Print out the whole listing below exactly as it is written.

______

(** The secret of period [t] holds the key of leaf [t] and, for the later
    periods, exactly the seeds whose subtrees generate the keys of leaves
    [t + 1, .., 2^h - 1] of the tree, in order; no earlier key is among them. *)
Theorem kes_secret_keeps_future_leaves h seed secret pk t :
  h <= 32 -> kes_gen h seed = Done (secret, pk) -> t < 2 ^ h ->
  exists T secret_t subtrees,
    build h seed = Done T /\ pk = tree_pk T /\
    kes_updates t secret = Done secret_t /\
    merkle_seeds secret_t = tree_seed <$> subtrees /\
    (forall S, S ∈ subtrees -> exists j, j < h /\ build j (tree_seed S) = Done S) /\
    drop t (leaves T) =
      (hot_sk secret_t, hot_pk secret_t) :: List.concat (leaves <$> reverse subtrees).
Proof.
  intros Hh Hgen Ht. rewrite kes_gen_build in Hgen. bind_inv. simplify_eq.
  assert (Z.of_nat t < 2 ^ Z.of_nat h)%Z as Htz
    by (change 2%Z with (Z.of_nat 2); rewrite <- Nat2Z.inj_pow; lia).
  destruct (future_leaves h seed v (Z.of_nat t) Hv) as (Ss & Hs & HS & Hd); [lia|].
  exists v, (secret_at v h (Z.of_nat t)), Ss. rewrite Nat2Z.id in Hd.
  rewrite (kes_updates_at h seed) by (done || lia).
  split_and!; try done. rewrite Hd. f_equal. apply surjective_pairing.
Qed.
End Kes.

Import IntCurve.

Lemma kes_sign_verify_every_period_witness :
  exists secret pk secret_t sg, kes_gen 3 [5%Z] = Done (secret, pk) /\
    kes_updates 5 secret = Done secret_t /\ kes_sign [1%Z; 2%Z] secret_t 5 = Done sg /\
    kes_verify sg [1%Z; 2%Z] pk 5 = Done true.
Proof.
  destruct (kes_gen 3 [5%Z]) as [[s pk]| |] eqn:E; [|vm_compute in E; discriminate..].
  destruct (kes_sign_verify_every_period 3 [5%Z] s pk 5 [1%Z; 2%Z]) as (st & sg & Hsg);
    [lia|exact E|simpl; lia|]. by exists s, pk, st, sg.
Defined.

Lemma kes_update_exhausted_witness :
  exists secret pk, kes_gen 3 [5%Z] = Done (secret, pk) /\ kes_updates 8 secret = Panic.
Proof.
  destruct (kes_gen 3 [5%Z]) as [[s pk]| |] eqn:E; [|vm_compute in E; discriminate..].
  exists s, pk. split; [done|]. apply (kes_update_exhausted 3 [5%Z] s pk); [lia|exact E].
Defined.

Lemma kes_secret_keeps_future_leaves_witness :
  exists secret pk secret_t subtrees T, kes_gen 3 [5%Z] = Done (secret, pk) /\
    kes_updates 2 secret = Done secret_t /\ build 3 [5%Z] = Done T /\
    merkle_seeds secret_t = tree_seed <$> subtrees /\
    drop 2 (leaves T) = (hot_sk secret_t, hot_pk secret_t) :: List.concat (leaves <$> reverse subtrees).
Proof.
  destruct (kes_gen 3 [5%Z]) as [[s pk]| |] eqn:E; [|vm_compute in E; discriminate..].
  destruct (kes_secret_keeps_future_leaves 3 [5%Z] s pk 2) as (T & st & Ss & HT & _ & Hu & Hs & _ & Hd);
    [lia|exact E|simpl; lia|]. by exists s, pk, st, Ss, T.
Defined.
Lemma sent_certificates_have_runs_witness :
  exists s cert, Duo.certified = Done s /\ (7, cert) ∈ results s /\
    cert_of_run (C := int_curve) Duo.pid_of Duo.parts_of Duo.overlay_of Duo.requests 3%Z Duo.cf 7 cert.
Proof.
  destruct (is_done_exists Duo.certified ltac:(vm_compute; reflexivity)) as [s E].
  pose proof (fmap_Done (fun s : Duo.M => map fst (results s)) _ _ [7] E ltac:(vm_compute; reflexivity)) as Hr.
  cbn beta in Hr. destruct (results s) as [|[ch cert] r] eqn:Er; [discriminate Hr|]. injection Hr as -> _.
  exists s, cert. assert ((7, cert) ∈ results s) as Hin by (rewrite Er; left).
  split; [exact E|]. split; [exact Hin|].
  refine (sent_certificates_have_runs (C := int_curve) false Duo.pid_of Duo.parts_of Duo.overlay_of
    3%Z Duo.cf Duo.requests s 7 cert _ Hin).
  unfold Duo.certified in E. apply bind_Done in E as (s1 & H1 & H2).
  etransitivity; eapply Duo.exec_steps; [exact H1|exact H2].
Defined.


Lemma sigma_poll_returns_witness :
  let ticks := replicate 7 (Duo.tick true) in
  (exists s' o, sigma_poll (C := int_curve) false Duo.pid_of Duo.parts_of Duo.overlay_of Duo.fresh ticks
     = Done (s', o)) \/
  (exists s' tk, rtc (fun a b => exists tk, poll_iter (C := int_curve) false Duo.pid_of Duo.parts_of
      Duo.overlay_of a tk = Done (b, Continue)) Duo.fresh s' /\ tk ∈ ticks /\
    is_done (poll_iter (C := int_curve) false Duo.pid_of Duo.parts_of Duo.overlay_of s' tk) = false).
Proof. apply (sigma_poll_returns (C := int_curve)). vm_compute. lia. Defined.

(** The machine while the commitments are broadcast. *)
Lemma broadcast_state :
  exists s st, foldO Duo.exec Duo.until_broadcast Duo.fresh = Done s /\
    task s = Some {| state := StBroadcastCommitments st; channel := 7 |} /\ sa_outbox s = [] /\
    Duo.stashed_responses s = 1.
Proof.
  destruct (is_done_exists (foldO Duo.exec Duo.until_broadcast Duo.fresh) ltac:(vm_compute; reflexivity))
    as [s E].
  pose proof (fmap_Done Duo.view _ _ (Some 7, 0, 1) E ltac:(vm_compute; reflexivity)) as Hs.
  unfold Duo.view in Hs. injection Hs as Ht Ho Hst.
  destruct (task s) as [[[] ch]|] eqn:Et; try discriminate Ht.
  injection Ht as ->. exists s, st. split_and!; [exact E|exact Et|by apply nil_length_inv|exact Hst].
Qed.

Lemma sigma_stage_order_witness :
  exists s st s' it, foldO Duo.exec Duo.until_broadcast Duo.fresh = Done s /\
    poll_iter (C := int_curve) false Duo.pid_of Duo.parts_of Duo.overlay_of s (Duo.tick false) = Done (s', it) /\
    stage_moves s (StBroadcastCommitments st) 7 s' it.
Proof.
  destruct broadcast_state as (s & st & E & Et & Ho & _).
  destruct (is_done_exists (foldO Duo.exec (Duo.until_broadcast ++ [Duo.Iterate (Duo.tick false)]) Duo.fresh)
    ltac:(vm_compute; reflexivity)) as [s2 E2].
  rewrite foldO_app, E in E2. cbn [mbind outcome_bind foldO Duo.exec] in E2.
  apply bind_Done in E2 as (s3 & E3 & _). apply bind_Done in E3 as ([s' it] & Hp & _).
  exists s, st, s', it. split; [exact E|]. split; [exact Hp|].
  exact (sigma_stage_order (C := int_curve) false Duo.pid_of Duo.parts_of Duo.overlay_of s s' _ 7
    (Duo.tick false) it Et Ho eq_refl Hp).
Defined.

______

Answer box —
(** The secret of period [t] holds the key of leaf [t] and, for the later
    periods, exactly the seeds whose subtrees generate the keys of leaves
    [t + 1, .., 2^h - 1] of the tree, in order; no earlier key is among them. *)
Theorem kes_secret_keeps_future_leaves h seed secret pk t :
  h <= 32 -> kes_gen h seed = Done (secret, pk) -> t < 2 ^ h ->
  exists T secret_t subtrees,
    build h seed = Done T /\ pk = tree_pk T /\
    kes_updates t secret = Done secret_t /\
    merkle_seeds secret_t = tree_seed <$> subtrees /\
    (forall S, S ∈ subtrees -> exists j, j < h /\ build j (tree_seed S) = Done S) /\
    drop t (leaves T) =
      (hot_sk secret_t, hot_pk secret_t) :: List.concat (leaves <$> reverse subtrees).
Proof.
  intros Hh Hgen Ht. rewrite kes_gen_build in Hgen. bind_inv. simplify_eq.
  assert (Z.of_nat t < 2 ^ Z.of_nat h)%Z as Htz
    by (change 2%Z with (Z.of_nat 2); rewrite <- Nat2Z.inj_pow; lia).
  destruct (future_leaves h seed v (Z.of_nat t) Hv) as (Ss & Hs & HS & Hd); [lia|].
  exists v, (secret_at v h (Z.of_nat t)), Ss. rewrite Nat2Z.id in Hd.
  rewrite (kes_updates_at h seed) by (done || lia).
  split_and!; try done. rewrite Hd. f_equal. apply surjective_pairing.
Qed.
End Kes.

Import IntCurve.

Lemma kes_sign_verify_every_period_witness :
  exists secret pk secret_t sg, kes_gen 3 [5%Z] = Done (secret, pk) /\
    kes_updates 5 secret = Done secret_t /\ kes_sign [1%Z; 2%Z] secret_t 5 = Done sg /\
    kes_verify sg [1%Z; 2%Z] pk 5 = Done true.
Proof.
  destruct (kes_gen 3 [5%Z]) as [[s pk]| |] eqn:E; [|vm_compute in E; discriminate..].
  destruct (kes_sign_verify_every_period 3 [5%Z] s pk 5 [1%Z; 2%Z]) as (st & sg & Hsg);
    [lia|exact E|simpl; lia|]. by exists s, pk, st, sg.
Defined.

Lemma kes_update_exhausted_witness :
  exists secret pk, kes_gen 3 [5%Z] = Done (secret, pk) /\ kes_updates 8 secret = Panic.
Proof.
  destruct (kes_gen 3 [5%Z]) as [[s pk]| |] eqn:E; [|vm_compute in E; discriminate..].
  exists s, pk. split; [done|]. apply (kes_update_exhausted 3 [5%Z] s pk); [lia|exact E].
Defined.

Lemma kes_secret_keeps_future_leaves_witness :
  exists secret pk secret_t subtrees T, kes_gen 3 [5%Z] = Done (secret, pk) /\
    kes_updates 2 secret = Done secret_t /\ build 3 [5%Z] = Done T /\
    merkle_seeds secret_t = tree_seed <$> subtrees /\
    drop 2 (leaves T) = (hot_sk secret_t, hot_pk secret_t) :: List.concat (leaves <$> reverse subtrees).
Proof.
  destruct (kes_gen 3 [5%Z]) as [[s pk]| |] eqn:E; [|vm_compute in E; discriminate..].
  destruct (kes_secret_keeps_future_leaves 3 [5%Z] s pk 2) as (T & st & Ss & HT & _ & Hu & Hs & _ & Hd);
    [lia|exact E|simpl; lia|]. by exists s, pk, st, Ss, T.
Defined.
Lemma sent_certificates_have_runs_witness :
  exists s cert, Duo.certified = Done s /\ (7, cert) ∈ results s /\
    cert_of_run (C := int_curve) Duo.pid_of Duo.parts_of Duo.overlay_of Duo.requests 3%Z Duo.cf 7 cert.
Proof.
  destruct (is_done_exists Duo.certified ltac:(vm_compute; reflexivity)) as [s E].
  pose proof (fmap_Done (fun s : Duo.M => map fst (results s)) _ _ [7] E ltac:(vm_compute; reflexivity)) as Hr.
  cbn beta in Hr. destruct (results s) as [|[ch cert] r] eqn:Er; [discriminate Hr|]. injection Hr as -> _.
  exists s, cert. assert ((7, cert) ∈ results s) as Hin by (rewrite Er; left).
  split; [exact E|]. split; [exact Hin|].
  refine (sent_certificates_have_runs (C := int_curve) false Duo.pid_of Duo.parts_of Duo.overlay_of
    3%Z Duo.cf Duo.requests s 7 cert _ Hin).
  unfold Duo.certified in E. apply bind_Done in E as (s1 & H1 & H2).
  etransitivity; eapply Duo.exec_steps; [exact H1|exact H2].
Defined.


Lemma sigma_poll_returns_witness :
  let ticks := replicate 7 (Duo.tick true) in
  (exists s' o, sigma_poll (C := int_curve) false Duo.pid_of Duo.parts_of Duo.overlay_of Duo.fresh ticks
     = Done (s', o)) \/
  (exists s' tk, rtc (fun a b => exists tk, poll_iter (C := int_curve) false Duo.pid_of Duo.parts_of
      Duo.overlay_of a tk = Done (b, Continue)) Duo.fresh s' /\ tk ∈ ticks /\
    is_done (poll_iter (C := int_curve) false Duo.pid_of Duo.parts_of Duo.overlay_of s' tk) = false).
Proof. apply (sigma_poll_returns (C := int_curve)). vm_compute. lia. Defined.

(** The machine while the commitments are broadcast. *)
Lemma broadcast_state :
  exists s st, foldO Duo.exec Duo.until_broadcast Duo.fresh = Done s /\
    task s = Some {| state := StBroadcastCommitments st; channel := 7 |} /\ sa_outbox s = [] /\
    Duo.stashed_responses s = 1.
Proof.
  destruct (is_done_exists (foldO Duo.exec Duo.until_broadcast Duo.fresh) ltac:(vm_compute; reflexivity))
    as [s E].
  pose proof (fmap_Done Duo.view _ _ (Some 7, 0, 1) E ltac:(vm_compute; reflexivity)) as Hs.
  unfold Duo.view in Hs. injection Hs as Ht Ho Hst.
  destruct (task s) as [[[] ch]|] eqn:Et; try discriminate Ht.
  injection Ht as ->. exists s, st. split_and!; [exact E|exact Et|by apply nil_length_inv|exact Hst].
Qed.

Lemma sigma_stage_order_witness :
  exists s st s' it, foldO Duo.exec Duo.until_broadcast Duo.fresh = Done s /\
    poll_iter (C := int_curve) false Duo.pid_of Duo.parts_of Duo.overlay_of s (Duo.tick false) = Done (s', it) /\
    stage_moves s (StBroadcastCommitments st) 7 s' it.
Proof.
  destruct broadcast_state as (s & st & E & Et & Ho & _).
  destruct (is_done_exists (foldO Duo.exec (Duo.until_broadcast ++ [Duo.Iterate (Duo.tick false)]) Duo.fresh)
    ltac:(vm_compute; reflexivity)) as [s2 E2].
  rewrite foldO_app, E in E2. cbn [mbind outcome_bind foldO Duo.exec] in E2.
  apply bind_Done in E2 as (s3 & E3 & _). apply bind_Done in E3 as ([s' it] & Hp & _).
  exists s, st, s', it. split; [exact E|]. split; [exact Hp|].
  exact (sigma_stage_order (C := int_curve) false Duo.pid_of Duo.parts_of Duo.overlay_of s s' _ 7
    (Duo.tick false) it Et Ho eq_refl Hp).
Defined.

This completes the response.